If HHS delays ICD-10 long enough, could the U.S. adopt ICD-11 instead?

By Tom Sullivan
08:46 AM

“To change at this point, given that we are a year and a few months away from the magical transition date, would be, I submit, vastly more disruptive than just staying the course at this point,” Chute explains, hastening to add that he is not a proponent of ICD-10, but that “ICD-11 is not ready for prime time.”

Not yet, but 2015 is where the forthcoming new ICD-10 compliance deadline and ICD-11 might just intersect.

Should the U.S. delay the ICD-10 compliance deadline just one year, until 2014, then the WHO will have a beta of ICD-11 ready. And if Sisko’s gut is correct, and the new ICD-10 deadline flows into 2015, well, then a final version of ICD-11 will be fast-approaching.

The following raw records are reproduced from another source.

(** C1, counterexample: with [maxRetries = 2^63 - 1], a valid request
    and a transport that always answers with a retry-hinted response,
    [QueryTrace] never returns: for every amount of fuel it is still
    looping when the fuel is spent, having made that many attempts. *)
Lemma retry_bound_fails_at_MaxInt64 :
  (Sto.httpClient (Lab.client Lab.always_retry GoInt.MaxInt64)
     = Some Lab.always_retry
   /\ Sto.maxRetries (Lab.client Lab.always_retry GoInt.MaxInt64)
      = 9223372036854775807
   /\ Sto.Validate Lab.query = None
   /\ (forall k rq, Observe.answers_retry (Lab.always_retry k rq)))
  /\ (forall fuel, exists w,
        Sto.QueryTrace fuel (Lab.client Lab.always_retry GoInt.MaxInt64)
          Lab.query Sto.init_world = Sto.OutOfFuel w
        /\ Observe.attempts (Sto.trace w) = fuel).
Proof.
  assert (Hall : forall k rq, Observe.answers_retry (Lab.always_retry k rq)).
  { intros k rq. exists Lab.retry_body, Lab.retry_response.
    repeat split; reflexivity. }
  split; [repeat split; try reflexivity; exact Hall |].
  intros fuel. rewrite QueryTrace_valid by reflexivity.
  destruct (retry_forever (Lab.client Lab.always_retry GoInt.MaxInt64)
              Lab.always_retry
              (Observe.url_of (Lab.client Lab.always_retry GoInt.MaxInt64)
                              Lab.query)
              (Observe.content_of Lab.query)
              (Sto.data_digest (Observe.content_of Lab.query)
                 (Sto.AppSecret (Lab.client Lab.always_retry GoInt.MaxInt64)))
              eq_refl eq_refl
              (fun k rq => answers_retry_dirty _ (Hall k rq))
              fuel 0 None None Sto.init_world)
    as (w & Hrun & Hatt).
  { unfold GoInt.in_range, GoInt.MinInt64, GoInt.MaxInt64. lia. }
  exists w. split; [exact Hrun | exact Hatt].
Qed.
(** [strings.HasPrefix], [strings.Contains], [strings.ContainsAny] (for a set
    of ASCII characters, where matching runes and matching bytes coincide),
    [strings.ContainsRune] of the NUL rune. *)
Definition HasPrefix (s p : string) : bool := has_prefix_l (bytes p) (bytes s).
Definition Contains (s sub : string) : bool := contains_l (bytes sub) (bytes s).
Definition ContainsAny (s chars : string) : bool :=
  existsb (ascii_in (bytes chars)) (bytes s).
Definition ContainsNul (s : string) : bool := ascii_in (bytes s) zero.

Lemma has_prefix_l_spec p s : has_prefix_l p s = true <-> exists t, s = p ++ t.
Proof.
  revert s. induction p as [|c p IH]; intros s; simpl.
  - split; [by exists s|done].
  - destruct s as [|d s]; simpl.
    + split; [done|intros [t [=]]].
    + rewrite andb_true_iff, IH, Ascii.eqb_eq. split.
      * intros [-> [t ->]]. by exists t.
      * intros [t [= -> ->]]. eauto.
Qed.

Lemma contains_l_spec sub s :
  contains_l sub s = true <-> exists u v, s = u ++ sub ++ v.
Proof.
  induction s as [|c s IH]; simpl; rewrite orb_true_iff, has_prefix_l_spec.
  - split.
    + intros [[t Ht]|[=]]. by exists [], t.
    + intros (u & v & H). left.
      destruct u; simplify_eq/=. by exists v.
  - rewrite IH. split.
    + intros [[t Ht]|(u & v & ->)]; [by exists [], t|by exists (c :: u), v].
    + intros (u & v & H). destruct u as [|d u]; simplify_eq/=.
      * left. by exists v.
      * right. eauto.
Qed.

Lemma HasPrefix_spec s p : HasPrefix s p = true <-> exists t, s = p +:+ t.
Proof.
  unfold HasPrefix. rewrite has_prefix_l_spec. split.
  - intros [t Ht]. exists (of_bytes t). apply (inj bytes).
    by rewrite bytes_app, bytes_of_bytes.
  - intros [t ->]. exists (bytes t). by rewrite bytes_app.
Qed.

Lemma Contains_spec s sub : Contains s sub = true <-> exists u v, s = u +:+ (sub +:+ v).
Proof.
  unfold Contains. rewrite contains_l_spec. split.
  - intros (u & v & H). exists (of_bytes u), (of_bytes v). apply (inj bytes).
    by rewrite !bytes_app, !bytes_of_bytes.
  - intros (u & v & ->). exists (bytes u), (bytes v). by rewrite !bytes_app.
Qed.

Lemma ContainsAny_false s chars :
  ContainsAny s chars = false <-> Forall (fun c => c ∉ bytes chars) (bytes s).
Proof.
  unfold ContainsAny. rewrite existsb_false_iff.
  apply Forall_iff. intros c. apply ascii_in_false.
Qed.

Lemma ContainsNul_false s : ContainsNul s = false <-> zero ∉ bytes s.
Proof. apply ascii_in_false. Qed.

(** A single-character needle. *)
Lemma Contains_char s c :
  Contains s (String c EmptyString) = true <-> c ∈ bytes s.
Proof.
  unfold Contains. rewrite contains_l_spec. simpl. split.
  - intros (u & v & ->). set_solver.
  - intros H. apply list_elem_of_split in H as (u & v & ->). by exists u, v.
Qed.

(** Splitting at the first occurrence of a separator byte. *)
Fixpoint cut_l (c : ascii) (s : list ascii) : option (list ascii * list ascii) :=
  match s with
  | [] => None
  | d :: s' =>
      if Ascii.eqb c d then Some ([], s')
      else match cut_l c s' with
           | Some (a, b) => Some (d :: a, b)
           | None => None
           end
  end.

(** [strings.Cut(s, sep)] for a one-byte separator. *)
Definition Cut (s : string) (c : ascii) : option (string * string) :=
  match cut_l c (bytes s) with
  | Some (a, b) => Some (of_bytes a, of_bytes b)
  | None => None
  end.

Lemma cut_l_Some c s a b :
  cut_l c s = Some (a, b) <-> s = a ++ c :: b /\ c ∉ a.
Proof.
  revert a b. induction s as [|d s IH]; intros a b; simpl.
  - split; [done|]. intros [H _]. by destruct a.
  - destruct (Ascii.eqb_spec c d) as [->|Hne].
    + split.
      * intros [= <- <-]. split; [done|set_solver].
      * intros [H Hn]. destruct a; simplify_eq/=; [done|set_solver].
    + destruct (cut_l c s) as [[a' b']|] eqn:E.
      * pose proof (proj1 (IH a' b') eq_refl) as [-> Hn]. split.
        -- intros [= <- <-]. split; [done|set_solver].
        -- intros [H Hn']. destruct a as [|e a]; simplify_eq/=.
           assert (Some (a', b') = Some (a, b)) as [= -> ->]; [|done].
           apply IH. split; [done|set_solver].
      * split; [done|]. intros [H Hn]. destruct a as [|e a]; simplify_eq/=.
        assert (None = Some (a, b)) as [=]. apply IH. split; [done|set_solver].
Qed.

Lemma cut_l_None c s : cut_l c s = None <-> c ∉ s.
Proof.
  induction s as [|d s IH]; simpl; [set_solver|].
  destruct (Ascii.eqb_spec c d) as [->|Hne]; [set_solver|].
  destruct (cut_l c s) as [[a b]|] eqn:E.
  - split; [done|]. intros H. assert (c ∉ s) as H1%IH by set_solver. done.
  - split; [|done]. intros _. pose proof (proj1 IH eq_refl). set_solver.
Qed.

When it arrives, currently slated for 2015 (but Chute said it could be 2016), the underlying structure of ICD-11 will be profoundly different than any anterior ICD.

[See also: ICD-10's Ten-year reign of fear.]

“ICD-11 will be significantly more sophisticated, both from a computer science perspective and from a medical content and description perspective,” Chute explains. “Each rubric in ICD-11 will have a fairly rich information space and metadata around it. It will have an English language definition, it will have logical linkages with attributes to SNOMED, it will have applicable genomic information and underpinnings linked to HUGO, human genome standard representations.”

ICD-10, as a point of contrast, provides a title, a string, a number, inclusion terms and an index. No definitions. No linkages because it was created before the Internet, let alone the semantic web. No rich information space.

Has anyone even considered ICD-11?
Perhaps the most problematic reality the nascent ICD-11 faces today is that because the U.S. government mandated ICD-10 before anything was known about ICD-11, it ostensibly appears that the people thinking about ICD-11 are limited to the WHO’s ICD-11 Revision Steering Committee.

As Blue and Co.’s Grider tells it, most of her hospital clients are trying to kickstart the ICD-10 implementation and not even looking ahead to subsequent coding changes.

And who can blame them? Even the AMA, in all its vehement opposition to ICD-10, would not touch the subject of ICD-11 when asked. “AMA policy does not address ICD-11,” a spokesperson says. “The AMA would not be in a position to comment on ICD-11 until we work with others on a required assessment.”

The AMA, just like all payers, providers, vendors, everyone else in healthcare today, has more than ICD-10 to contend with.

“I guess my question is: Has HHS looked at ICD-11?” Grider wonders. “I am just guessing but I would say no. With healthcare reform, meaningful use and now ICD-10 everybody is spread very thin. And I can see that when I go into the hospitals, into the medical practices to help them with the ICD-10 transition and see their condition. Everybody is trying to continue business as usual while doing this and that’s been a real challenge. And I know the government is spread thin with all the regulations and everything they’re trying to do, so I wonder if they’re even thinking about it.”

Perhaps all are but no one has publicly championed ICD-11 as an ICD-10 alternative. Not even Chute of the WHO ICD-11 Revision Steering Committee. But this week’s announcement that ICD-10 will be pushed back again holds at least a nugget of potential that the horizon is broadening to include two ICD options, if not simultaneously, than certainly in rapid succession.

Now that the industry has more time for ICD-10, perhaps it would be wisely-used considering the more modern, more useful ICD-11, either instead of ICD-10 or at the very least to plan two steps ahead.

Because that old saying about the dictionary – that it's essentially obsolete by the time it gets printed – just might apply to ICD-10 as well.